(** Registering by hand.  [Register] of a handler announces the names of its service in turn;
    at the first name under which an instance with another TLS setting is listed it stops with
    an error, and the names before that one stay announced.  Nothing else changes in the
    registry.  [Unregister] takes the address away from all names, announced or not. *)
Theorem register_by_hand sd a tls j r r' e : grpc_meta tls = Some j -> a <> "" -> registerService sd true a tls r = (r', e) ->
  (exists ns1 ns2, serviceNames sd = ns1 ++ ns2 /\
    (forall n a', at_addr r' n a' = if decide (n ∈ ns1 /\ a' = a) then Some j else at_addr r n a') /\
    match e with
    | None => ns2 = []
    | Some e => exists n ns3 x y, ns2 = n :: ns3 /\ e = conflict_error n /\ at_addr r n x = Some y /\ conflicts tls (mkInstance x (Some y))
    end) /\
  forall n a', at_addr (unregisterService sd true a r') n a' = if decide (n ∈ serviceNames sd /\ a' = a) then None else at_addr r n a'.
Proof.
  intros Hj Ha. unfold registerService. cbn. rewrite Hj. intros (ns1 & ns2 & Hns & Hat & He)%announce_names_spec. split.
  - exists ns1, ns2. split_and!; [done..|]. destruct e as [e|]; [|done]. destruct He as (n & ns3 & i & -> & -> & Hf).
    apply find_conflict_some in Hf as (en & (s & m & Hm & _ & ->)%registry_entries_elem & <- & Hi & Hc). cbn in Hi.
    apply list_elem_of_fmap in Hi as ([x y] & -> & Hx%MemoryRegistry.elem_instance_list). exists s, ns3, x, y. split_and!; [done..| |done].
    unfold at_addr. by rewrite Hm.
  - intros n a'. unfold unregisterService. cbn. rewrite unregister_names_at, Hat by done. rewrite Hns. repeat case_decide; set_solver.
Qed.
End services.

(** ** Examples *)

(** Metadata in two letters. *)
Definition example_Marshal (m : Meta) : option string :=
  match m with
  | mkMeta tls [] v t [] => if decide (v = 3 /\ t = 1)%Z then Some (if tls then "T" else "F") else None
  | _ => None
  end.
Definition example_Unmarshal (j : string) : option Meta :=
  if decide (j = "T") then Some (mkMeta true [] 3 1 []) else if decide (j = "F") then Some (mkMeta false [] 3 1 []) else None.
Lemma example_roundtrip m j : example_Marshal m = Some j -> example_Unmarshal j = Some m.
Proof.
  destruct m as [tls [|? ?] v t [|? ?]]; cbn; try done. case_decide as Hd; [|done]. destruct Hd as [-> ->]. by destruct tls; intros [= <-].
Qed.

Notation Desc := (ServiceDesc (Srv := unit) (UHandler := nat) (SHandler := nat)).
Definition alias_options (l : list string) : ServerOptions.RegisterOptions :=
  ServerOptions.mkRegisterOptions l None None None None None None false None ∅.
Definition example_services : list Desc :=
  [mkDesc ServiceRegistry.example_info (alias_options []) 0; mkDesc ServiceRegistry.other_info (alias_options ["b"]) 1].
Definition example_handlers : handlers := {[0 := DefaultRegistryHandler; 1 := DefaultRegistryHandler]}.
Notation example_run sds hs r ls :=
  (run (UInt := unit) (SInt := unit) (fun _ => ServiceRegistry.service_type) example_Marshal example_Unmarshal tt tt true sds true "h1:1" false hs r
     ServiceRegistry.NewMemoryRegistry ls).
Definition both : list label := [LRoutine 0 None; LRoutine 1 None].
(** The two routines in turn, while another server of one of the services registers. *)
Definition example_labels : list label :=
  both ++ both ++ LOther (MemoryRegistry.Register "pkg.Svc" "h2:1" "F") :: both ++ both ++ both ++ both ++ both.
Lemma example_labels_ok : Forall (label_ok example_services "h1:1") example_labels.
Proof. repeat (constructor; [first [exact I|by intros n _ [_ [=]]]|]). constructor. Qed.

(** A service whose hook fails is not announced, the other one is. *)
Example failed_hook :
  let w := example_run [mkDesc ServiceRegistry.example_info (ServerOptions.mkRegisterOptions [] None (Some 1) None None None None false None ∅) 0;
                        mkDesc ServiceRegistry.other_info (alias_options ["b"]) 1] example_handlers ∅
             (LRoutine 0 (Some "no database") :: example_labels) in
  at_addr (reg w) "pkg.Svc" "h1:1" = None /\ at_addr (reg w) "b" "h1:1" = Some "F".
Proof. by vm_compute. Qed.

(** Two services with one handler: the second is announced twice, the first never. *)
Example shared_handler :
  let w := example_run [mkDesc ServiceRegistry.example_info (alias_options []) 0; mkDesc ServiceRegistry.other_info (alias_options ["b"]) 0]
             example_handlers ∅ example_labels in
  stages w = [SDone; SDone] /\ at_addr (reg w) "pkg.Svc" "h1:1" = None /\ at_addr (reg w) "b" "h1:1" = Some "F".
Proof. by vm_compute. Qed.

(** The services are listed before the names are registered: a server with TLS that registers in
    between is not noticed. *)
Example tls_race :
  let w := example_run example_services example_handlers ∅
             (both ++ both ++ both ++ both ++ both ++ LOther (MemoryRegistry.Register "b" "h2:1" "T") :: both ++ both) in
  stages w = [SDone; SDone] /\ at_addr (reg w) "b" "h1:1" = Some "F" /\ at_addr (reg w) "b" "h2:1" = Some "T".
Proof. by vm_compute. Qed.

(** Without services there is still a rule, without patterns. *)
Example empty_rule : HttpRules ([] : list Desc) = [Some (mkHttpRule [] [] [])].
Proof. done. Qed.

Lemma announced_when_started_witness :
  let w := example_run example_services example_handlers ∅ example_labels in
  at_addr (reg w) "b" "h1:1" = Some "F" /\
  exists k sdk i sd, example_services !! k = Some sdk /\ "b" ∈ serviceNames sdk /\ grpc_meta example_Marshal false = Some "F" /\
    example_services !! i = Some sd /\ registryHandler sd = registryHandler sdk /\ i ∈ hooks_done w /\
    found (fun _ => ServiceRegistry.service_type) tt tt true (mem w) sd /\
    ((forall i' sd', example_services !! i' = Some sd' -> registryHandler sd' = registryHandler sdk -> i' = k) -> i = k).
Proof.
  assert (H : at_addr (reg (example_run example_services example_handlers ∅ example_labels)) "b" "h1:1" = Some "F") by by vm_compute.
  split; [exact H|].
  destruct (announced_when_started (fun _ => ServiceRegistry.service_type) example_Marshal example_Unmarshal tt tt true example_services true "h1:1" false
    example_handlers ∅ ServiceRegistry.NewMemoryRegistry example_labels "b" "F" ServiceRegistry.wf_empty example_labels_ok
    ltac:(by apply (bool_decide_unpack _); vm_compute) H) as [H0|H1]; [|exact H1]. by vm_compute in H0.
Defined.
Lemma server_comes_up_witness :
  let w := example_run example_services example_handlers ∅ example_labels in
  stages w !! 1 = Some SDone /\ at_addr (reg w) "b" "h1:1" = Some "F".
Proof.
  destruct (server_comes_up (fun _ => ServiceRegistry.service_type) example_Marshal example_Unmarshal tt tt true example_services true "h1:1" false
    example_handlers ∅ ServiceRegistry.NewMemoryRegistry example_labels ServiceRegistry.wf_empty) with (i := 1) (sd := mkDesc ServiceRegistry.other_info (alias_options ["b"]) 1)
    as (Hst & _ & _ & _ & Ha); [split|exact example_labels_ok| |  |done|].
  - exists "F". split; [done|]. by intros Hc; vm_compute in Hc.
  - intros n _ a m Hm. unfold at_addr in Hm. rewrite lookup_empty in Hm. cbn in Hm. by rewrite lookup_empty in Hm.
  - by apply (bool_decide_unpack _); vm_compute.
  - by intros sd [->|[->|[]%elem_of_nil]%elem_of_cons]%elem_of_cons; vm_compute.
  - intros sd b e [->|[->|[]%elem_of_nil]%elem_of_cons]%elem_of_cons Hc; vm_compute in Hc; discriminate Hc.
  - repeat (constructor; [first [done|by intros _ Hc; vm_compute in Hc]|]). constructor.
  - intros [|[|i]] sd [|[|k]] sdk Hi Hk Hq; vm_compute in Hi, Hk; simplify_eq; try discriminate Hq; vm_compute; lia.
  - split; [exact Hst|]. destruct (Ha None eq_refl eq_refl) as (j & Hj & Hn); [by intros [|[|k]] sd' Hk; [lia..|]|]. vm_compute in Hj. injection Hj as <-. apply Hn. by left.
Defined.
Lemma started_service_found_witness :
  let later := process_run example_Unmarshal (fun m => Some (m, m)) (fun s => s) map_to_list
    (reg (example_run example_services example_handlers ∅ example_labels)) [] [PStep (APick "b")] in
  exists a, (PickWithInfo (discovery_of later) "b").1 = Ok a /\
    (a = mkAddressInfo "h1:1" false \/
     exists X : gset Balancer.Address,
       foldl Balancer.Balancer.set_update X (outstanding later ≫= MemoryRegistry.notified "b") = MemoryRegistry.instances (registry_of later) "b" /\
       exists x, x ∈ X /\ Balancer.Addr x <> "h1:1" /\ grpc_addr example_Unmarshal "b" (of_address x) = Some a).
Proof.
  apply (started_service_found (fun _ => ServiceRegistry.service_type) example_Marshal example_Unmarshal tt tt true example_services true "h1:1" false
    example_handlers ∅ ServiceRegistry.NewMemoryRegistry (fun m => Some (m, m)) (fun s => s) map_to_list example_labels 1
    (mkDesc ServiceRegistry.other_info (alias_options ["b"]) 1) 1 (mkDesc ServiceRegistry.other_info (alias_options ["b"]) 1) None "b" (fun _ _ => "F") [PStep (APick "b")]
    ServiceRegistry.wf_empty example_labels_ok);
    [done|by vm_compute|done|done|by split_and!; [| |intros [|[|k]] sd' Hk; [lia..|]]|by left|exact example_roundtrip| |by repeat constructor..|by vm_compute].
  assert (H : map_Forall (fun _ m => m <> ∅ /\ map_Forall (fun _ x => x = "F") m)
    (reg (example_run example_services example_handlers ∅ example_labels))) by by apply (bool_decide_unpack _); vm_compute.
  intros s m Hm. exact (H s m Hm).
Defined.
Lemma register_by_hand_witness :
  let r := registerService example_Marshal example_Unmarshal (mkDesc ServiceRegistry.other_info (alias_options ["a"; "b"]) 1 : Desc) true "h1:1" false {["b" := {["h2:1" := "T"]}]} in
  r.2 = Some (conflict_error "b") /\ at_addr r.1 "a" "h1:1" = Some "F".
Proof.
  set (sd := mkDesc ServiceRegistry.other_info (alias_options ["a"; "b"]) 1 : Desc).
  destruct (register_by_hand example_Marshal example_Unmarshal sd "h1:1" false "F" {["b" := {["h2:1" := "T"]}]}
    (registerService example_Marshal example_Unmarshal sd true "h1:1" false {["b" := {["h2:1" := "T"]}]}).1 (Some (conflict_error "b")))
    as [(ns1 & ns2 & Hns & Hat & n & ns3 & _ & _ & -> & He & _) _]; [done|done|by vm_compute|].
  split; [by vm_compute|]. rewrite Hat, decide_True; [done|]. split; [|done].
  destruct ns1 as [|x ns1]; cbn in Hns; [by simplify_eq; vm_compute in He|]. simplify_eq. by left.
Defined.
__________
- **Required work**:
The answer must consist of every line in the records above that contains the word "LRoutine".

- **Answer for the task**:
Definition both : list label := [LRoutine 0 None; LRoutine 1 None].
             (LRoutine 0 (Some "no database") :: example_labels) in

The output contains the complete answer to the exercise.